Saturday, June 2, 2018

MY "BEEF" WITH WORLD WAR HISTORY


Ever since I was a child, I was taught about World War I & II and the impact these two great events had on modern history. I was taught about the planes, the weapons, the nations and the peace treaties that came about; how the U.N was a direct result of this, coming out of the League of Nations.

The one thing I wasn’t taught and wasn’t made aware of until I grew up was that there were African soldiers involved. And not only Africans, but even other people from South-East Asia and French North Africa, all fighting for the major players in the war. And not to mention the impact that they too had on helping to win the war.

When I saw the movie Wonder Woman, which was mostly set during the First World War, I was happy. The attention to the historical detail was amazing. They were fighters from all background. In one scene at a train station, you can see at least two Indian fighters with their turbans on.

Wonder Woman even has a motley crew that includes a French North African fighter and even an American Indian. This was rare for cinema. Most time big screen portrayals of the wars only show White soldiers and this may be rightly so because they were the majority, but they weren’t the only race nor the only story perspective that can and should be told.

In Nigeria, thanks in part to the works of Barnaby Philips with Al-Jazeera, we know the story of Isaac Fadayebo who died in 2012. A then young man from the South-West of Nigeria, Fadayebo fought for Britain (and by extension its allies) as did other Nigerians & West Africans during World War II. They fought for the colonials against the threat in Asia, which they the Colonials faced and not we, the people who were hired as mercenaries more or less.

The likes of Fadayebo were recruited from all over the country and sold the thrill of adventure and of course the chance to serve the crown… a “noble” cause! They were willing and able. Fadayebo’s story is short of remarkable and I wish would be turned into a feature film to show a more diverse view of the war.

During World War I, it was the South-East Asian soldiers who helped Britain, most of them from India and mostly Muslims.
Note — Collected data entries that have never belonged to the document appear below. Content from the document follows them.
(** ** Reading *)

(** The loop that reads [n] bytes through a buffer of [METADATA_SIZE]; each piece is checked. *)
Fixpoint read_chunked_loop {R} `{AsyncRead R} (fuel : nat) (check : bytes -> io unit) (remaining : nat) (value : bytes)
    : M R bytes :=
  match fuel with
  | 0 => m_panic
  | S k =>
      if remaining =? 0 then m_ret value
      else
        let> buffer := await_exact (remaining `min` METADATA_SIZE) in
        lift_io (check buffer) ;>
        read_chunked_loop k check (remaining - remaining `min` METADATA_SIZE) (value ++ buffer)
  end.

Definition read_chunked {R} `{AsyncRead R} (check : bytes -> io unit) (n : nat) : M R bytes :=
  read_chunked_loop (S n) check n [].

Record Child : Type := mkChild {
  ch_name : bytes;
  ch_reference : Z;
  ch_number : Z;
  ch_kind : InodeKind;
}.

Record Parsed : Type := mkParsed {
  pa_header : InodeHeader;
  pa_node : Node SquashfsFileSource;
  pa_children : list Child;
  pa_parent : Z;
  pa_links : Z;
  pa_span : Z * Z;
}.

Section Read.
Context `{ZS : Zstd}.
Variable im : Image.

Definition xattr_reader (reference : Z) : M Archived MetadataBlocksReader :=
  metadata (superblock im) (xattr_start im) (xattr_end im) (xattr_map im) reference.

(** An attribute whose value is elsewhere: its reference is read, then the size of the value there.  The
    reader of the value, and the reader to go on with unless it is the same. *)
Definition xattr_input (kind value_size : Z) (reader : MetadataBlocksReader)
    : M Archived (Z * MetadataBlocksReader * option MetadataBlocksReader) :=
  if negb (Z.land kind 0x100 =? 0)%Z then
    if negb (value_size =? 8)%Z then fail $"invalid out-of-line xattr reference size"
    else
      let> (reference, reader1) := run u64_value reader in
      let> value_reader := xattr_reader reference in
      let> (size, value_reader1) := run u32_value value_reader in
      m_ret (size, value_reader1, Some reader1)
  else m_ret (value_size, reader, None).

Fixpoint attributes_loop (n : nat) (id : XattrId) (reader : MetadataBlocksReader) (total : Z)
    (result : list (bytes * bytes)) : M Archived (Z * list (bytes * bytes)) :=
  match n with
  | 0 => m_ret (total, result)
  | S n' =>
      let> (entry, reader1) := run (disk XattrEntry) reader in
      match XATTR_PREFIXES !! Z.to_nat (Z.ldiff (xe_kind entry) 0x100) with
      | None => fail $"invalid xattr namespace"
      | Some prefix =>
          if (xe_name_size entry =? 0)%Z then fail $"invalid xattr name size"
          else
            let> (suffix, reader2) := run (await_exact (Z.to_nat (xe_name_size entry))) reader1 in
            let name := prefix ++ suffix in
            if contains Byte.x00 name then fail $"NUL in xattr name"
            else
              let> (value_size0, reader3) := run u32_value reader2 in
              let> (value_size, input, parked) := xattr_input (xe_kind entry) value_size0 reader3 in
              let total' := (total + (Z.of_nat (length name) + 1 + value_size))%Z in
              if (2 ^ 64 <=? total')%Z then fail $"xattr size overflow"
              else if (xi_size id <? total')%Z then fail $"xattr set exceeds declared size"
              else
                let> (value, input') := run (read_chunked (fun _ => Ok tt) (Z.to_nat value_size)) input in
                if bool_decide (is_Some (BTreeMap_get bytes_cmp name result)) then fail $"duplicate xattr name"
                else attributes_loop n' id (default input' parked) total' (BTreeMap_insert bytes_cmp name value result)
      end
  end.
Their interaction with the mostly White Judeo-Christian comrades is believed by some to have played a slight role in the modern English language as we know it now.

Through the interactions of these two seemingly different groups of people, serving one crown, new words were picked up from the Indians that would enter the present English language as we know it.

These little details make the wars more interesting than the mainstream commercial versions we get told in books and movies where we already know the main characters, because every two years or so, someone makes a movie about it. No shade to the filmmakers of Dunkirk and the Darkest Hours, but it proves my point as to the almost one-sided perspective we constantly get.

My goal now forward is to help document these other sides of the wars, whether by writing about them or hopefully through visual representations such as art galleries and or movies. We should have all sides of a story!